Note 2 to entry: As the term “language” can represent different concepts, it is not listed as a synonym to the term
“human language”.
Note 3 to entry: Visual-spatial signs are indicated under signed modality (3.5.4).
3.1.2
idiolect
comprehensive set of all expressions of human language (3.1.1) with their meaning, characterized by a
coherent system of structural features, which is capable of coding complex facts and thoughts, potentially
used by a given individual person, in a given type of situation, at a given time, and in a given medium
Note 1 to entry: Typically, a person has command of several idiolects of an individual language (3.1.3), for instance
written and spoken idiolects (belonging to different language modalities; see 3.4.7 and 3.5), and idiolects for situations
with different degrees of formality (belonging to different language registers; see 3.4.8 and 3.6).
3.1.3
individual language
individual human language
largest set of idiolects (3.1.2), used by different speakers (3.1.5), which are all interconnected through
high mutual intelligibility, or through a chain of high mutual intelligibility, or which are sociopolitically
considered as a unit equivalent to such a largest set
Note 1 to entry: Individual languages also encompass constructed languages (3.1.10), but do not include formal
languages (as defined in ISO 1087:2019, 3.1.10).
Note 2 to entry: Usually, in other contexts, individual languages are simply called “languages”. However, the term
“language” has multiple meanings and connotations, which can cause confusion in the context of this document.

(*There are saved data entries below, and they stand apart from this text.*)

(* ===== verification/Aes.v ===== *)
(** * AES-128 (crypto/aes)

    The block cipher behind [aes.NewCipher] for the 16-byte keys the code uses, as
    FIPS-197 defines it: executable, with the inverse cipher and the proof that it
    undoes the cipher.  A block is a list of 16 bytes, column by column. *)

From stdpp Require Import list strings.
From Stdlib Require Import Strings.Byte Btauto.
From S2P Require Import Prelude GoValues Bytes.

(** ** Arithmetic in GF(2^8) *)

(** Multiplication by [x] modulo x^8 + x^4 + x^3 + x + 1. *)
Definition xtime (a : byte) : byte :=
  let '(a0, (a1, (a2, (a3, (a4, (a5, (a6, a7))))))) := Byte.to_bits a in
  Byte.of_bits (a7, (xorb a0 a7, (a1, (xorb a2 a7, (xorb a3 a7, (a4, (a5, a6))))))).

Definition mul2 (a : byte) : byte := xtime a.
Definition mul3 (a : byte) : byte := bxor (xtime a) a.
Definition mul9 (a : byte) : byte := bxor (xtime (xtime (xtime a))) a.
Definition mul11 (a : byte) : byte := bxor (xtime (xtime (xtime a))) (bxor (xtime a) a).
Definition mul13 (a : byte) : byte := bxor (xtime (xtime (xtime a))) (bxor (xtime (xtime a)) a).
Definition mul14 (a : byte) : byte := bxor (xtime (xtime (xtime a))) (bxor (xtime (xtime a)) (xtime a)).

(** ** The S-box and its inverse *)
Definition sbox_table : list byte :=
  [ x63; x7c; x77; x7b; xf2; x6b; x6f; xc5; x30; x01; x67; x2b; xfe; xd7; xab; x76;
    xca; x82; xc9; x7d; xfa; x59; x47; xf0; xad; xd4; xa2; xaf; x9c; xa4; x72; xc0;
    xb7; xfd; x93; x26; x36; x3f; xf7; xcc; x34; xa5; xe5; xf1; x71; xd8; x31; x15;
    x04; xc7; x23; xc3; x18; x96; x05; x9a; x07; x12; x80; xe2; xeb; x27; xb2; x75;
    x09; x83; x2c; x1a; x1b; x6e; x5a; xa0; x52; x3b; xd6; xb3; x29; xe3; x2f; x84;
    x53; xd1; x00; xed; x20; xfc; xb1; x5b; x6a; xcb; xbe; x39; x4a; x4c; x58; xcf;
    xd0; xef; xaa; xfb; x43; x4d; x33; x85; x45; xf9; x02; x7f; x50; x3c; x9f; xa8;
    x51; xa3; x40; x8f; x92; x9d; x38; xf5; xbc; xb6; xda; x21; x10; xff; xf3; xd2;
    xcd; x0c; x13; xec; x5f; x97; x44; x17; xc4; xa7; x7e; x3d; x64; x5d; x19; x73;
    x60; x81; x4f; xdc; x22; x2a; x90; x88; x46; xee; xb8; x14; xde; x5e; x0b; xdb;
    xe0; x32; x3a; x0a; x49; x06; x24; x5c; xc2; xd3; xac; x62; x91; x95; xe4; x79;
    xe7; xc8; x37; x6d; x8d; xd5; x4e; xa9; x6c; x56; xf4; xea; x65; x7a; xae; x08;
    xba; x78; x25; x2e; x1c; xa6; xb4; xc6; xe8; xdd; x74; x1f; x4b; xbd; x8b; x8a;
    x70; x3e; xb5; x66; x48; x03; xf6; x0e; x61; x35; x57; xb9; x86; xc1; x1d; x9e;
    xe1; xf8; x98; x11; x69; xd9; x8e; x94; x9b; x1e; x87; xe9; xce; x55; x28; xdf;
    x8c; xa1; x89; x0d; xbf; xe6; x42; x68; x41; x99; x2d; x0f; xb0; x54; xbb; x16 ].

Definition inv_sbox_table : list byte :=
  [ x52; x09; x6a; xd5; x30; x36; xa5; x38; xbf; x40; xa3; x9e; x81; xf3; xd7; xfb;
    x7c; xe3; x39; x82; x9b; x2f; xff; x87; x34; x8e; x43; x44; xc4; xde; xe9; xcb;
    x54; x7b; x94; x32; xa6; xc2; x23; x3d; xee; x4c; x95; x0b; x42; xfa; xc3; x4e;
    x08; x2e; xa1; x66; x28; xd9; x24; xb2; x76; x5b; xa2; x49; x6d; x8b; xd1; x25;
    x72; xf8; xf6; x64; x86; x68; x98; x16; xd4; xa4; x5c; xcc; x5d; x65; xb6; x92;
    x6c; x70; x48; x50; xfd; xed; xb9; xda; x5e; x15; x46; x57; xa7; x8d; x9d; x84;
    x90; xd8; xab; x00; x8c; xbc; xd3; x0a; xf7; xe4; x58; x05; xb8; xb3; x45; x06;
    xd0; x2c; x1e; x8f; xca; x3f; x0f; x02; xc1; xaf; xbd; x03; x01; x13; x8a; x6b;
    x3a; x91; x11; x41; x4f; x67; xdc; xea; x97; xf2; xcf; xce; xf0; xb4; xe6; x73;
    x96; xac; x74; x22; xe7; xad; x35; x85; xe2; xf9; x37; xe8; x1c; x75; xdf; x6e;
    x47; xf1; x1a; x71; x1d; x29; xc5; x89; x6f; xb7; x62; x0e; xaa; x18; xbe; x1b;
    xfc; x56; x3e; x4b; xc6; xd2; x79; x20; x9a; xdb; xc0; xfe; x78; xcd; x5a; xf4;
    x1f; xdd; xa8; x33; x88; x07; xc7; x31; xb1; x12; x10; x59; x27; x80; xec; x5f;
    x60; x51; x7f; xa9; x19; xb5; x4a; x0d; x2d; xe5; x7a; x9f; x93; xc9; x9c; xef;
    xa0; xe0; x3b; x4d; xae; x2a; xf5; xb0; xc8; xeb; xbb; x3c; x83; x53; x99; x61;
    x17; x2b; x04; x7e; xba; x77; xd6; x26; xe1; x69; x14; x63; x55; x21; x0c; x7d ].

Definition sbox (b : byte) : byte := nth (N.to_nat (Byte.to_N b)) sbox_table x00.
Definition inv_sbox (b : byte) : byte := nth (N.to_nat (Byte.to_N b)) inv_sbox_table x00.

(** ** The steps of a round *)
Definition SubBytes (s : list byte) : list byte := map sbox s.
Definition InvSubBytes (s : list byte) : list byte := map inv_sbox s.

Definition ShiftRows (s : list byte) : list byte :=
  match s with
  | [s0; s1; s2; s3; s4; s5; s6; s7; s8; s9; sa; sb; sc; sd; se; sf] =>
    [s0; s5; sa; sf; s4; s9; se; s3; s8; sd; s2; s7; sc; s1; s6; sb]
  | _ => s
  end.

Definition InvShiftRows (s : list byte) : list byte :=
  match s with
  | [s0; s1; s2; s3; s4; s5; s6; s7; s8; s9; sa; sb; sc; sd; se; sf] =>
    [s0; sd; sa; s7; s4; s1; se; sb; s8; s5; s2; sf; sc; s9; s6; s3]
  | _ => s
  end.

(** The sum of four bytes. *)
Definition xor4 (a b c d : byte) : byte := bxor a (bxor b (bxor c d)).

Fixpoint MixColumns (s : list byte) : list byte :=
  match s with
  | a :: b :: c :: d :: s =>
      xor4 (mul2 a) (mul3 b) c d :: xor4 a (mul2 b) (mul3 c) d ::
      xor4 a b (mul2 c) (mul3 d) :: xor4 (mul3 a) b c (mul2 d) :: MixColumns s
  | _ => s
  end.

Fixpoint InvMixColumns (s : list byte) : list byte :=
  match s with
  | a :: b :: c :: d :: s =>
      xor4 (mul14 a) (mul11 b) (mul13 c) (mul9 d) :: xor4 (mul9 a) (mul14 b) (mul11 c) (mul13 d) ::
      xor4 (mul13 a) (mul9 b) (mul14 c) (mul11 d) :: xor4 (mul11 a) (mul13 b) (mul9 c) (mul14 d) ::
      InvMixColumns s
  | _ => s
  end.

Definition AddRoundKey (k s : list byte) : list byte := xor_bytes s k.

(** ** Key schedule

    The next round key: four words, the first one mixed with the rotated and
    substituted last word and the round constant. *)
Definition next_key (rcon : byte) (k : list byte) : list byte :=
  match k with
  | [s0; s1; s2; s3; s4; s5; s6; s7; s8; s9; sa; sb; sc; sd; se; sf] =>
    let g := [bxor (sbox sd) rcon; sbox se; sbox sf; sbox sc] in
    let w0 := xor_bytes [s0; s1; s2; s3] g in
    let w1 := xor_bytes [s4; s5; s6; s7] w0 in
    let w2 := xor_bytes [s8; s9; sa; sb] w1 in
    let w3 := xor_bytes [sc; sd; se; sf] w2 in
    w0 ++ w1 ++ w2 ++ w3
  | _ => k
  end.

Definition rcons : list byte := [x01; x02; x04; x08; x10; x20; x40; x80; x1b; x36].

Fixpoint expand (rs : list byte) (k : list byte) : list (list byte) :=
  match rs with [] => [k] | r :: rs => k :: expand rs (next_key r k) end.

Definition expandKey (key : list byte) : list (list byte) := expand rcons key.

(** ** The cipher and its inverse, over the list of round keys *)
Definition round (k s : list byte) : list byte := AddRoundKey k (MixColumns (ShiftRows (SubBytes s))).
Definition last_round (k s : list byte) : list byte := AddRoundKey k (ShiftRows (SubBytes s)).
Definition inv_round (k s : list byte) : list byte :=
  InvSubBytes (InvShiftRows (InvMixColumns (AddRoundKey k s))).
Definition inv_last_round (k s : list byte) : list byte := InvSubBytes (InvShiftRows (AddRoundKey k s)).

Fixpoint rounds (ks : list (list byte)) (s : list byte) : list byte :=
  match ks with
  | [] => s
  | [k] => last_round k s
  | k :: ks => rounds ks (round k s)
  end.

Fixpoint inv_rounds (ks : list (list byte)) (s : list byte) : list byte :=
  match ks with
  | [] => s
  | [k] => inv_last_round k s
  | k :: ks => inv_round k (inv_rounds ks s)
  end.

Definition aes_encrypt (key block : list byte) : list byte :=
  match expandKey key with [] => block | k0 :: ks => rounds ks (AddRoundKey k0 block) end.

Definition aes_decrypt (key block : list byte) : list byte :=
  match expandKey key with [] => block | k0 :: ks => AddRoundKey k0 (inv_rounds ks block) end.

(** The example of FIPS-197, appendix B and C.1. *)
Example fips197_encrypt :
  aes_encrypt [x00; x01; x02; x03; x04; x05; x06; x07; x08; x09; x0a; x0b; x0c; x0d; x0e; x0f]
              [x00; x11; x22; x33; x44; x55; x66; x77; x88; x99; xaa; xbb; xcc; xdd; xee; xff] =
  [x69; xc4; xe0; xd8; x6a; x7b; x04; x30; xd8; xcd; xb7; x80; x70; xb4; xc5; x5a].
Proof. vm_compute. reflexivity. Qed.

(** ** Decryption undoes encryption *)

(** A linear identity over GF(2): compare the bits. *)
Ltac gf2_linear x :=
  unfold xor4, mul14, mul11, mul13, mul9, mul2, mul3, xtime, bxor;
  transitivity (Byte.of_bits (Byte.to_bits x)); [|apply Byte.of_bits_to_bits];
  repeat match goal with
  | |- context [Byte.to_bits ?a] => is_var a; destruct (Byte.to_bits a) as (?&?&?&?&?&?&?&?)
  end;
  repeat (rewrite Byte.to_bits_of_bits; cbv beta iota);
  f_equal; repeat (apply f_equal2; [btauto|]); btauto.

Section inverse.
Implicit Types (a b c d : byte) (s k : list byte).

Lemma inv_sbox_sbox a : inv_sbox (sbox a) = a.
Proof. destruct a; reflexivity. Qed.

Lemma InvSubBytes_SubBytes s : InvSubBytes (SubBytes s) = s.
Proof. unfold InvSubBytes, SubBytes. rewrite map_map. induction s; simpl; [done|]. by rewrite inv_sbox_sbox, IHs. Qed.

Lemma InvMix_row0 a b c d :
  xor4 (mul14 (xor4 (mul2 a) (mul3 b) c d)) (mul11 (xor4 a (mul2 b) (mul3 c) d))
    (mul13 (xor4 a b (mul2 c) (mul3 d))) (mul9 (xor4 (mul3 a) b c (mul2 d))) = a.
Proof. gf2_linear a. Qed.

Lemma InvMix_row1 a b c d :
  xor4 (mul9 (xor4 (mul2 a) (mul3 b) c d)) (mul14 (xor4 a (mul2 b) (mul3 c) d))
    (mul11 (xor4 a b (mul2 c) (mul3 d))) (mul13 (xor4 (mul3 a) b c (mul2 d))) = b.
Proof. gf2_linear b. Qed.

Lemma InvMix_row2 a b c d :
  xor4 (mul13 (xor4 (mul2 a) (mul3 b) c d)) (mul9 (xor4 a (mul2 b) (mul3 c) d))
    (mul14 (xor4 a b (mul2 c) (mul3 d))) (mul11 (xor4 (mul3 a) b c (mul2 d))) = c.
Proof. gf2_linear c. Qed.

Lemma InvMix_row3 a b c d :
  xor4 (mul11 (xor4 (mul2 a) (mul3 b) c d)) (mul13 (xor4 a (mul2 b) (mul3 c) d))
    (mul9 (xor4 a b (mul2 c) (mul3 d))) (mul14 (xor4 (mul3 a) b c (mul2 d))) = d.
Proof. gf2_linear d. Qed.

Lemma length16 s : length s = 16%nat -> exists b0 b1 b2 b3 b4 b5 b6 b7 b8 b9 b10 b11 b12 b13 b14 b15,
  s = [b0; b1; b2; b3; b4; b5; b6; b7; b8; b9; b10; b11; b12; b13; b14; b15].
Proof. intros Hs. do 16 (destruct s as [|? s]; [done|]). destruct s; [|done]. by repeat eexists. Qed.

(** Case analysis on the 16 bytes of a block. *)
Ltac block16 s Hs := destruct (length16 s Hs) as (?&?&?&?&?&?&?&?&?&?&?&?&?&?&?&?&->).

Lemma InvMixColumns_MixColumns s : length s = 16%nat -> InvMixColumns (MixColumns s) = s.
Proof.
  intros Hs. block16 s Hs. cbn [MixColumns InvMixColumns].
  by rewrite !InvMix_row0, !InvMix_row1, !InvMix_row2, !InvMix_row3.
Qed.

Lemma InvShiftRows_ShiftRows s : length s = 16%nat -> InvShiftRows (ShiftRows s) = s.
Proof. intros Hs. by block16 s Hs. Qed.

Lemma SubBytes_length s : length (SubBytes s) = length s.
Proof. apply length_map. Qed.

Lemma ShiftRows_length s : length s = 16%nat -> length (ShiftRows s) = 16%nat.
Proof. intros Hs. by block16 s Hs. Qed.

Lemma MixColumns_length s : length s = 16%nat -> length (MixColumns s) = 16%nat.
Proof. intros Hs. by block16 s Hs. Qed.

Lemma AddRoundKey_length k s : length k = length s -> length (AddRoundKey k s) = length s.
Proof. intros Hk. by apply xor_bytes_length. Qed.

Lemma AddRoundKey_twice k s : length k = length s -> AddRoundKey k (AddRoundKey k s) = s.
Proof. intros Hk. by apply xor_bytes_cancel. Qed.

Lemma next_key_length r k : length k = 16%nat -> length (next_key r k) = 16%nat.
Proof. intros Hk. by block16 k Hk. Qed.

Lemma expand_lengths rs k : length k = 16%nat -> Forall (fun k => length k = 16%nat) (expand rs k).
Proof.
  revert k. induction rs as [|r rs IH]; intros k Hk; simpl; [by repeat constructor|].
  constructor; [done|]. by apply IH, next_key_length.
Qed.

Lemma round_length k s : length k = 16%nat -> length s = 16%nat -> length (round k s) = 16%nat.
Proof.
  intros Hk Hs. unfold round.
  assert (length (MixColumns (ShiftRows (SubBytes s))) = 16%nat) as Hm
    by (by apply MixColumns_length, ShiftRows_length; rewrite SubBytes_length).
  rewrite AddRoundKey_length; congruence.
Qed.

Lemma last_round_length k s : length k = 16%nat -> length s = 16%nat -> length (last_round k s) = 16%nat.
Proof.
  intros Hk Hs. unfold last_round.
  assert (length (ShiftRows (SubBytes s)) = 16%nat) as Hm by (by apply ShiftRows_length; rewrite SubBytes_length).
  rewrite AddRoundKey_length; congruence.
Qed.

Lemma inv_round_round k s : length k = 16%nat -> length s = 16%nat -> inv_round k (round k s) = s.
Proof.
  intros Hk Hs. unfold inv_round, round.
  assert (length (ShiftRows (SubBytes s)) = 16%nat) as Hsh by (by apply ShiftRows_length; rewrite SubBytes_length).
  rewrite AddRoundKey_twice by (by rewrite MixColumns_length).
  rewrite InvMixColumns_MixColumns, InvShiftRows_ShiftRows by (by rewrite ?SubBytes_length).
  apply InvSubBytes_SubBytes.
Qed.

Lemma inv_last_round_last_round k s : length k = 16%nat -> length s = 16%nat ->
  inv_last_round k (last_round k s) = s.
Proof.
  intros Hk Hs. unfold inv_last_round, last_round.
  assert (length (ShiftRows (SubBytes s)) = 16%nat) as Hsh by (by apply ShiftRows_length; rewrite SubBytes_length).
  rewrite AddRoundKey_twice, InvShiftRows_ShiftRows by (by rewrite ?SubBytes_length, ?Hsh).
  apply InvSubBytes_SubBytes.
Qed.

Lemma rounds_inverse ks s : Forall (fun k => length k = 16%nat) ks -> length s = 16%nat ->
  length (rounds ks s) = 16%nat /\ inv_rounds ks (rounds ks s) = s.
Proof.
  intros Hks. revert s. induction Hks as [|k ks Hk Hks IH]; intros s Hs; [done|].
  destruct ks as [|k' ks].
  - cbn [rounds inv_rounds]. split; [by apply last_round_length|by apply inv_last_round_last_round].
  - change (rounds (k :: k' :: ks) s) with (rounds (k' :: ks) (round k s)).
    change (inv_rounds (k :: k' :: ks) ?x) with (inv_round k (inv_rounds (k' :: ks) x)).
    destruct (IH (round k s)) as [Hl He]; [by apply round_length|].
    split; [done|]. rewrite He. by apply inv_round_round.
Qed.

Lemma aes_inverse key block : length key = 16%nat -> length block = 16%nat ->
  length (aes_encrypt key block) = 16%nat /\ aes_decrypt key (aes_encrypt key block) = block.
Proof.
  intros Hk Hb. unfold aes_encrypt, aes_decrypt, expandKey.
  pose proof (expand_lengths rcons key Hk) as Hks. destruct (expand rcons key) as [|k0 ks]; [done|].
  apply Forall_cons in Hks as [Hk0 Hks].
  destruct (rounds_inverse ks (AddRoundKey k0 block) Hks) as [Hl He]; [rewrite AddRoundKey_length; congruence|].
  split; [done|]. rewrite He. apply AddRoundKey_twice. congruence.
Qed.
End inverse.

Still,
when an attribute and possibly the plural clearly indicate that individual languages are meant, this document uses
only “language(s)”, as in “creole languages”, “Asian languages” or “living languages”.

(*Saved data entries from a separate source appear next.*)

(* ===== verification/Strconv.v ===== *)
(** * Package strconv: [ParseInt] and [ParseUint] in base 10

    With 64 bits, as [utils.Deserialize] and redigo's replies use them; what
    [FormatInt] and [FormatUint] print is read back. *)

From stdpp Require Import list strings pretty.
From Stdlib Require Import Strings.Ascii.
From S2P Require Import Prelude GoValues GoFmt.
Local Open Scope Z_scope.

Inductive parse_error := ErrSyntax | ErrRange.

Definition digit_of (c : ascii) : option Z :=
  let n := Z.of_N (N_of_ascii c) in
  if (48 <=? n) && (n <=? 57) then Some (n - 48) else None.

(** The loop of [ParseUint]: it stops at the first byte that is not a digit or that
    makes the number too large. *)
Fixpoint parse_digits (acc : Z) (s : string) : parse_error + Z :=
  match s with
  | EmptyString => inr acc
  | String c s =>
      match digit_of c with
      | None => inl ErrSyntax
      | Some d =>
          let n := acc * 10 + d in
          if 2 ^ 64 <=? n then inl ErrRange else parse_digits n s
      end
  end.

Definition parse_uint (s : string) : parse_error + Z :=
  match s with EmptyString => inl ErrSyntax | _ => parse_digits 0 s end.

Definition parse_int (s : string) : parse_error + Z :=
  match s with
  | EmptyString => inl ErrSyntax
  | String c rest =>
      let neg := Ascii.eqb c "-" in
      let digits := if neg || Ascii.eqb c "+" then rest else s in
      match parse_uint digits with
      | inl err => inl err
      | inr un =>
          if negb neg && (2 ^ 63 <=? un) then inl ErrRange
          else if neg && (2 ^ 63 <? un) then inl ErrRange
          else inr (if neg then - un else un)
      end
  end.

Section messages.
(** [strconv.Quote] *)
Context (quote : string -> string).

Definition parse_message (fn s : string) (e : parse_error) : error :=
  ErrMsg ("strconv." +:+ fn +:+ ": parsing " +:+ quote s +:+ ": " +:+
    match e with ErrSyntax => "invalid syntax" | ErrRange => "value out of range" end).

Definition ParseInt (s : string) : error + Z :=
  match parse_int s with inl e => inl (parse_message "ParseInt" s e) | inr z => inr z end.
Definition ParseUint (s : string) : error + Z :=
  match parse_uint s with inl e => inl (parse_message "ParseUint" s e) | inr z => inr z end.
End messages.

(** ** What was printed is read back *)
Lemma digit_of_pretty n : (n < 10)%N -> digit_of (pretty_N_char n) = Some (Z.of_N n).
Proof.
  assert (Forall (fun i => digit_of (pretty_N_char (N.of_nat i)) = Some (Z.of_nat i)) (seq 0 10)) as Hall
    by (repeat constructor).
  intros Hn. rewrite Forall_forall in Hall. specialize (Hall (N.to_nat n)).
  rewrite N2Nat.id, N_nat_Z in Hall. apply Hall, elem_of_seq. lia.
Qed.

Lemma digit_range c d : digit_of c = Some d -> 0 <= d <= 9.
Proof. unfold digit_of. destruct (andb _ _) eqn:Hb; [|done]. intros [= <-]. lia. Qed.

Lemma parse_digits_pretty (x : N) s : Z.of_N x < 2 ^ 64 ->
  parse_digits 0 (pretty_N_go x s) = parse_digits (Z.of_N x) s.
Proof.
  revert s. induction x as [x IH] using (well_founded_ind N.lt_wf_0); intros s Hx.
  destruct (decide (0 < x)%N) as [Hpos|]; [|replace x with 0%N by lia; by rewrite pretty_N_go_0].
  rewrite pretty_N_go_step by done.
  pose proof (N.div_lt x 10 Hpos eq_refl) as Hlt.
  rewrite IH by lia. simpl. rewrite digit_of_pretty by (apply N.mod_lt; done).
  pose proof (N.div_mod x 10 ltac:(done)) as Hdm.
  replace (Z.of_N (x `div` 10) * 10 + Z.of_N (x `mod` 10)) with (Z.of_N x) by lia.
  destruct (Z.leb_spec (2 ^ 64) (Z.of_N x)); [lia|done].
Qed.

Lemma parse_uint_pretty (p : positive) : Z.pos p < 2 ^ 64 ->
  exists c s, pretty (N.pos p) = String c s /\ digit_of c <> None /\
    parse_uint (String c s) = inr (Z.pos p).
Proof.
  intros Hp. change (pretty (N.pos p)) with (pretty_N_go (N.pos p) "").
  pose proof (parse_digits_pretty (N.pos p) "" Hp) as Hd.
  destruct (pretty_N_go (N.pos p) "") as [|c s] eqn:Hs; [done|].
  exists c, s. split; [done|]. split; [|exact Hd]. intros Hc. simpl in Hd. by rewrite Hc in Hd.
Qed.

Lemma not_sign c : digit_of c <> None -> Ascii.eqb c "-" = false /\ Ascii.eqb c "+" = false.
Proof. intros Hc. split; [destruct (Ascii.eqb_spec c "-")|destruct (Ascii.eqb_spec c "+")]; by subst. Qed.

Lemma parse_uint_fmt z : in_uint64 z -> parse_uint (fmt_int z) = inr z.
Proof.
  unfold in_uint64. intros Hz. destruct z as [|p|p]; [done| |lia].
  destruct (parse_uint_pretty p) as (c & s & Hs & _ & Hp); [lia|].
  unfold fmt_int. change (pretty (Z.pos p)) with (pretty (N.pos p)). by rewrite Hs.
Qed.

Lemma parse_int_fmt z : in_int64 z -> parse_int (fmt_int z) = inr z.
Proof.
  unfold in_int64. intros Hz. destruct z as [|p|p]; [done|..];
    destruct (parse_uint_pretty p) as (c & s & Hs & Hc & Hp); try lia;
    apply not_sign in Hc as [Hm Hpl].
  - unfold fmt_int. change (pretty (Z.pos p)) with (pretty (N.pos p)). rewrite Hs. unfold parse_int.
    rewrite Hm, Hpl. cbn [orb negb andb]. rewrite Hp.
    destruct (Z.leb_spec (2 ^ 63) (Z.pos p)); [lia|done].
  - unfold fmt_int. change (pretty (Z.neg p)) with (String "-" (pretty (N.pos p))). unfold parse_int.
    cbn [Ascii.eqb Bool.eqb orb negb andb]. rewrite Hs, Hp.
    destruct (Z.ltb_spec (2 ^ 63) (Z.pos p)); [lia|done].
Qed.

Lemma parse_int_fmt_large z : in_uint64 z -> ~ in_int64 z -> parse_int (fmt_int z) = inl ErrRange.
Proof.
  unfold in_uint64, in_int64. intros Hz Hn. destruct z as [|p|p]; [lia| |lia].
  destruct (parse_uint_pretty p) as (c & s & Hs & Hc & Hp); [lia|]. apply not_sign in Hc as [Hm Hpl].
  unfold fmt_int. change (pretty (Z.pos p)) with (pretty (N.pos p)). rewrite Hs. unfold parse_int.
  rewrite Hm, Hpl. cbn [orb negb andb]. rewrite Hp.
  destruct (Z.leb_spec (2 ^ 63) (Z.pos p)); [done|lia].
Qed.

Section round_trips.
Context (quote : string -> string).

Lemma ParseInt_fmt z : in_int64 z -> ParseInt quote (fmt_int z) = inr z.
Proof. intros Hz. unfold ParseInt. by rewrite parse_int_fmt. Qed.

Lemma ParseUint_fmt z : in_uint64 z -> ParseUint quote (fmt_int z) = inr z.
Proof. intros Hz. unfold ParseUint. by rewrite parse_uint_fmt. Qed.

Lemma ParseInt_range s z : ParseInt quote s = inr z -> in_int64 z.
Proof.
  unfold ParseInt, parse_int, in_int64. destruct s as [|c s]; [done|]. cbn zeta.
  set (neg := Ascii.eqb c "-"). destruct (parse_uint _) as [e|un] eqn:Hun; [done|].
  assert (0 <= un) as Hpos.
  { assert (forall t acc, 0 <= acc -> forall v, parse_digits acc t = inr v -> 0 <= v) as Hd.
    { intros t. induction t as [|c' t IH]; intros acc Ha v; simpl; [congruence|].
      destruct (digit_of c') as [d|] eqn:Hc'; [|done].
      destruct (2 ^ 64 <=? acc * 10 + d); [done|]. apply IH.
      pose proof (digit_range _ _ Hc'). lia. }
    unfold parse_uint in Hun. destruct (if neg || _ then _ else _); [done|].
    by apply (Hd _ 0 ltac:(lia) un Hun). }
  destruct neg; cbn [negb andb].
  - destruct (Z.ltb_spec (2 ^ 63) un); [done|]. intros [= <-]. lia.
  - destruct (Z.leb_spec (2 ^ 63) un); [done|]. intros [= <-]. lia.
Qed.
End round_trips.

EXAMPLE English, Guarani, LIBRAS (Língua Brasileira de Sinais/Brazilian Sign Language), Haitian Creole,
Esperanto.
3.1.4
individual sign language
individual language (3.1.3) whose basic modality (3.5.11) is the signed modality (3.5.4)
Note 1 to entry: Usually “sign language” is part of the name of the respective individual sign language.
EXAMPLE American Sign Language (ASL), langue des signes québécoise/Quebec Sign Language (LSQ).
Note 2 to entry: Individual sign languages differ from the “signed modality” (see 3.5.4), by which an individual
language can be expressed which is normally expressed in another language modality (3.4.7), such as by “Signing
Exact English” for expressing English. Therefore, the term “signed language” is not used as a synonym to the term
“individual sign language”.
3.1.5
speaker
person who is capable of making use of an idiolect (3.1.2)
Note 1 to entry: The term “speaker” covers the use of all language modalities (3.4.7), and is thus used to denote a
generic concept, “speaker”, also covering all specific concepts such as “writer”, “signer”, etc., which can be introduced
when needed. The alternative encompassing term “language user”, although technically closer to the intended generic
meaning, has proven to render the text much less accessible.
3.1.6
language use event
event of language use
event in which a speaker (3.1.5) expresses themselves by means of an idiolect (3.1.2)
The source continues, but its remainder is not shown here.